How do we share troubleshooting skills

Hello, I’m id:koemu, Backend Software Engineer of Merpay Payment Platform Team.

Abstract

This article is going to explain how we share troubleshooting knowledge in our team and how we further improve troubleshooting skills in various situations, especially on weekends or holidays. Troubleshooting will be difficult if you only learn it by sitting at your desk because there will be few opportunities to practice. That’s why we are trying to share the skills through reading system metrics at a weekly team meeting.

f:id:koemu:20190910120407j:plain:w640

Sharing the responsibility of troubleshooting with the entire team

Senior engineers can solve problems by analyzing system metrics and logs. On the other hand, troubleshooting can be too difficult to handle for many other engineers. Even if a system monitors various metrics, engineers need vast experience and knowledge to find the root cause of the problem or a failure.
Therefore, to reduce the burden on senior engineers, we started thinking about how to make sure that the entire team could handle troubleshooting.

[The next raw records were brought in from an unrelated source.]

Lemma Forall_retire (P : Allocation -> Prop) sig allocs :
  Forall P allocs -> Forall P (RingAllocator.retire sig allocs).
Proof.
  induction 1 as [|a rest Ha Hrest IH]; cbn [RingAllocator.retire];
    [constructor|].
  destruct (existsb (Z.eqb (fence a)) sig);
    [exact IH | constructor; assumption].
Qed.

Lemma grant_inside (r : RingAllocator.t) off len f :
  RingAllocator.inside_arena r -> 0 <= off -> 0 <= len ->
  off + len <= RingAllocator.capacity r ->
  RingAllocator.inside_arena (snd (RingAllocator.grant r off len f)).
Proof.
  intros (Ha & Hc & Hcap & Hout) Hoff Hlen Hfit.
  unfold RingAllocator.inside_arena, RingAllocator.grant. cbn.
  repeat split; try lia.
  apply Forall_app. split; [exact Hout|].
  constructor; [cbn; lia | constructor].
Qed.

Lemma RingAllocator_Acquire_ok l f (r : RingAllocator.t) :
  RingAllocator.inside_arena r -> 0 <= l ->
  RingAllocator.inside_arena (snd (RingAllocator.Acquire l f r)).
Proof.
  intros Hin Hl. pose proof Hin as (Ha & Hc & Hcap & Hout).
  pose proof (round_up_ge l (RingAllocator.alignment r) Ha) as Hup.
  unfold RingAllocator.Acquire.
  destruct (RingAllocator.outstanding r) as [|oldest rest] eqn:Hq.
  - destruct (Z.leb_spec (RingAllocator.cursor r
                          + RingAllocator.round_up l (RingAllocator.alignment r))
                         (RingAllocator.capacity r));
      [apply grant_inside; auto; lia|].
    destruct (Z.leb_spec (RingAllocator.round_up l (RingAllocator.alignment r))
                         (RingAllocator.capacity r));
      [apply grant_inside; auto; lia | exact Hin].
  - apply Forall_inv in Hout.
    destruct (Z.ltb_spec (offset oldest) (RingAllocator.cursor r)).
    + destruct (Z.leb_spec (RingAllocator.cursor r
                            + RingAllocator.round_up l
                                (RingAllocator.alignment r))
                           (RingAllocator.capacity r));
        [apply grant_inside; auto; lia|].
      destruct (Z.leb_spec (RingAllocator.round_up l
                              (RingAllocator.alignment r))
                           (offset oldest));
        [apply grant_inside; auto; lia | exact Hin].
    + destruct (Z.leb_spec (RingAllocator.cursor r
                            + RingAllocator.round_up l
                                (RingAllocator.alignment r))
                           (offset oldest));
        [apply grant_inside; auto; lia | exact Hin].
Qed.
Lemma maskStep_maskUpTo y x :
  (x < w)%nat ->
  maskStep gs thr w y (upTo (y * w + x)) x = upTo (S (y * w + x)).
Proof.
  intros Hx. unfold maskStep. cbn [maskUpTo].
  rewrite !pixels_maskUpTo_ahead by lia.
  fold (shadowAt data gs thr (y * w + x)).
  replace ((y * w + x) mod w)%nat with x
    by (rewrite Nat.add_comm, Nat.Div0.mod_add, Nat.mod_small; lia).
  replace ((y * w + x) / w)%nat with y
    by (rewrite Nat.add_comm, Nat.div_add, Nat.div_small; lia).
  reflexivity.
Qed.

Lemma maskRow_maskUpTo y :
  maskRow gs thr w (upTo (y * w)) y = upTo (S y * w).
Proof.
  unfold maskRow. replace (S y * w)%nat with (y * w + w)%nat by lia.
  apply (for_loop_invariant
           (fun x s => s = upTo (y * w + x))
           (maskStep gs thr w y)).
  - f_equal. lia.
  - intros x s Hx ->. rewrite maskStep_maskUpTo by assumption.
    f_equal. lia.
Qed.

Lemma maskPass_maskUpTo : maskPass gs thr w h data = upTo (h * w).
Proof.
  unfold maskPass.
  apply (for_loop_invariant (fun y s => s = upTo (y * w))
           (maskRow gs thr w)).
  - reflexivity.
  - intros y s Hy ->. apply maskRow_maskUpTo.
Qed.

End MaskLoop.

(** ** The grayscale pass *)

Lemma fold_left_map {A B C} (f : A -> B -> A) (g : C -> B) l a :
  fold_left f (map g l) a = fold_left (fun a c => f a (g c)) l a.
Proof. revert a. induction l as [|c l IH]; intros a; cbn; [reflexivity|apply IH]. Qed.

Lemma fold_sum_acc {A} (g : A -> Z) l a :
  fold_left (fun a i => a + g i) l a = a + fold_left (fun a i => a + g i) l 0.
Proof.
  revert a. induction l as [|i l IH]; intros a; cbn; [lia|].
  rewrite (IH (a + g i)), (IH (0 + g i)). lia.
Qed.

Lemma weightBelow_shift x hist t :
  weightBelow (x :: hist) (S t) = x + weightBelow hist t.
Proof.
  unfold weightBelow. cbn [seq fold_left]. rewrite <- seq_shift, fold_left_map.
  rewrite fold_sum_acc. reflexivity.
Qed.

Lemma weightBelow_all hist t :
  (length hist <= t)%nat -> weightBelow hist t = binTotal hist.
Proof.
  revert t. induction hist as [|x hist IH]; intros t Ht.
  - clear Ht. induction t as [|t IHt]; [reflexivity|].
    unfold weightBelow in *. rewrite seq_S, fold_left_app, IHt. reflexivity.
  - destruct t as [|t]; [cbn in Ht; lia|].
    rewrite weightBelow_shift, IH by (cbn in Ht; lia). reflexivity.
Qed.

Lemma binTotal_alter hist j :
  binTotal (alter Z.succ j hist)
  = binTotal hist + (if (j <? length hist)%nat then 1 else 0).
Proof.
  revert j. induction hist as [|x hist IH]; intros j; [destruct j; reflexivity|].
  destruct j as [|j]; cbn [alter list_alter binTotal fold_right length].
  - cbn. unfold binTotal. lia.
  - fold (alter Z.succ j hist). fold (binTotal (alter Z.succ j hist)).
    fold (binTotal hist). rewrite IH.
    change (S j <? S (length hist))%nat with (j <? length hist)%nat. lia.
Qed.

Lemma bin_alter_nonneg hist j :
  (forall i, 0 <= bin hist i) -> forall i, 0 <= bin (alter Z.succ j hist) i.
Proof.
  intros H i. unfold bin in *. destruct (Nat.eq_dec j i) as [->|Hne].
  - rewrite list_lookup_alter_eq. specialize (H i).
    destruct (hist !! i); cbn in *; lia.
  - rewrite list_lookup_alter_ne by assumption. apply H.
Qed.

Lemma bump_length hist gray : length (bump hist gray) = length hist.
Proof.
  unfold bump. destruct (JS.array_index gray) as [k|]; [|reflexivity].
  destruct (k <? 256); [apply length_alter|reflexivity].
Qed.

Lemma bump_nonneg hist gray :
  (forall i, 0 <= bin hist i) -> forall i, 0 <= bin (bump hist gray) i.
Proof.
  intros H. unfold bump. destruct (JS.array_index gray) as [k|]; [|assumption].
  destruct (k <? 256); [apply bin_alter_nonneg|]; assumption.
Qed.

Lemma bump_total hist gray :
  binTotal hist <= binTotal (bump hist gray) <= binTotal hist + 1.
Proof.
  unfold bump. destruct (JS.array_index gray) as [k|]; [|lia].
  destruct (k <? 256); [|lia]. rewrite binTotal_alter.
  destruct (_ <? _)%nat; lia.
Qed.

Section GrayPass.
Variables (data : list Z) (numPixels : nat).

Abbreviation grayTo := (grayUpTo data numPixels).

Lemma grayPass_grayUpTo :
  grayPass data numPixels = grayTo ((length data + 3) / 4).
Proof. unfold grayPass, by4. apply fold_left_map. Qed.

Lemma bin_replicate_0 n i : bin (replicate n 0) i = 0.
Proof.
  unfold bin. destruct (replicate n 0 !! i) as [v|] eqn:E; [|reflexivity].
  apply lookup_replicate in E. cbn. tauto.
Qed.

Lemma binTotal_replicate_0 n : binTotal (replicate n 0) = 0.
Proof. induction n as [|n IH]; [reflexivity|]. cbn. exact IH. Qed.

(** The histogram always has its 256 bins, none negative, and counts at
    most one pixel per iteration. *)
Lemma histogram_grayUpTo k :
  length (histogram (grayTo k)) = 256%nat /\
  (forall i, 0 <= bin (histogram (grayTo k)) i) /\
  binTotal (histogram (grayTo k)) <= Z.of_nat k.
Proof.
  unfold grayUpTo.
  apply (for_loop_invariant
    (fun k s => length (histogram s) = 256%nat /\
                (forall i, 0 <= bin (histogram s) i) /\
                binTotal (histogram s) <= Z.of_nat k)).
  - cbn [histogram]. rewrite length_replicate, binTotal_replicate_0.
    split; [reflexivity|]. split; [|lia]. intros i. rewrite bin_replicate_0. lia.
  - intros i s Hi (Hl & Hn & Ht). cbn [grayStep histogram].
    rewrite bump_length. split; [assumption|]. split; [apply bump_nonneg, Hn|].
    pose proof (bump_total (histogram s)
      (perceptualGray (JS.Number_of (data !! (4 * i)%nat))
         (JS.Number_of (data !! (4 * i + 1)%nat))
         (JS.Number_of (data !! (4 * i + 2)%nat)))). lia.
Qed.

Lemma grayscale_grayUpTo_length k :
  length (grayscale (grayTo k)) = numPixels.
Proof.
  unfold grayUpTo.
  apply (for_loop_invariant (fun k s => length (grayscale s) = numPixels)).
  - cbn. apply length_replicate.
  - intros i s _ Hl. cbn [grayStep grayscale]. rewrite length_insert. exact Hl.
Qed.

(** Entry [j] of [grayscale] is the stored luminance of pixel [j] once the
    loop has passed it. *)
Lemma grayscale_grayUpTo k j :
  (j < k)%nat -> (j < numPixels)%nat ->
  grayscale (grayTo k) !! j
  = Some (JS.ToUint8Clamp
            (perceptualGray (JS.Number_of (data !! (j * 4)%nat))
               (JS.Number_of (data !! (j * 4 + 1)%nat))
               (JS.Number_of (data !! (j * 4 + 2)%nat)))).
Proof.
  intros Hjk Hjn. revert Hjk. unfold grayUpTo.
  apply (for_loop_invariant
    (fun k s => length (grayscale s) = numPixels /\
       ((j < k)%nat -> grayscale s !! j = Some _))).
  - split; [apply length_replicate|lia].
  - intros i s Hi (Hl & Hs). cbn [grayStep grayscale].
    rewrite length_insert. split; [assumption|]. intros Hji.
    replace (4 * i / 4)%nat with i by (rewrite Nat.mul_comm, Nat.div_mul; lia).
    destruct (Nat.eq_dec i j) as [->|Hne].
    + rewrite list_lookup_insert_eq by lia.
      replace (4 * j)%nat with (j * 4)%nat by lia. reflexivity.
    + rewrite list_lookup_insert_ne by assumption. apply Hs. lia.
Qed.

End GrayPass.

(** ** The Otsu loop *)

Section Otsu.
Variables (hist : list Z) (total : Z).
Hypothesis hist_nonneg : forall i, 0 <= bin hist i.
Hypothesis hist_total : weightBelow hist 256 <= total.

Lemma weightBelow_S t :
  weightBelow hist (S t) = weightBelow hist t + bin hist t.
Proof. unfold weightBelow. rewrite seq_S, fold_left_app. reflexivity. Qed.

Lemma sumBelow_S t :
  sumBelow hist (S t) = sumBelow hist t + Z.of_nat t * bin hist t.
Proof. unfold sumBelow. rewrite seq_S, fold_left_app. reflexivity. Qed.

Lemma weightBelow_nonneg t : 0 <= weightBelow hist t.
Proof.
  induction t as [|t IH]; [reflexivity|].
  rewrite weightBelow_S. pose proof (hist_nonneg t). lia.
Qed.

Lemma weightBelow_mono a b :
  (a <= b)%nat -> weightBelow hist a <= weightBelow hist b.
Proof.
  induction 1 as [|b Hab IH]; [lia|].
  rewrite weightBelow_S. pose proof (hist_nonneg b). lia.
Qed.

Abbreviation V := (loop_variance hist total).
Abbreviation cand := (loop_candidate hist total).

Lemma best_so_far_end t st :
  (forall j, (t <= j)%nat -> ~ cand j) ->
  best_so_far hist total t st -> loop_otsu hist total (threshold st).
Proof.
  intros Hrest [(Hnone & _ & Hth)|(k & Hk & Hth & Hc & _ & Hmax & Hfirst)].
  - left. split; [|assumption]. intros j.
    destruct (Nat.lt_ge_cases j t); auto.
  - right. exists k. repeat split; try assumption.
    + apply Hc.
    + apply Hc.
    + apply Hc.
    + apply Hc.
    + intros j Hj. destruct (Nat.lt_ge_cases j t); [auto|].
      exfalso. eapply Hrest; eassumption.
    + intros j Hj Hjk. auto.
Qed.

Lemma cand_ranked j : cand j -> exists p, rank (V j) = Some p.
Proof. intros (_ & _ & _ & H). eapply ltb_ranked_r, H. Qed.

Share knowledge through reading system metrics

In every week’s All Hands Meeting, our senior engineers started to share troubleshooting knowledge. This approach is helpful for engineers to understand how do the Senior Engineers read the system metrics when dealing with problems:

First, Senior Engineers explain what each metric means. Next, they walk through how to locate issues by referring to specific and helpful metric movements in previous troubleshooting incidents. Data from previous incidents help us understand real metric changes and possible future situations.

Achievement

Throughout this practice, engineers have learned troubleshooting skills to solve problems. However, this isn’t the end. We have to understand various troubleshooting even further. And for that, we’ll continue sharing how/what we did on troubleshooting on the team’s recurring All Hands meeting.

Conclusion

To sum up, I explained how senior engineers share troubleshooting skills. We can acquire troubleshooting skills through reading metrics with the help of engineers explanations. Now, not only senior engineers but also a lot of other members are able to cope with problems and issues. In the team’s recurring All Hands meeting in the future, we will continue to strive to learn more by sharing knowledge and skills among each other, coming not only from senior engineers, but also other members from the entire team.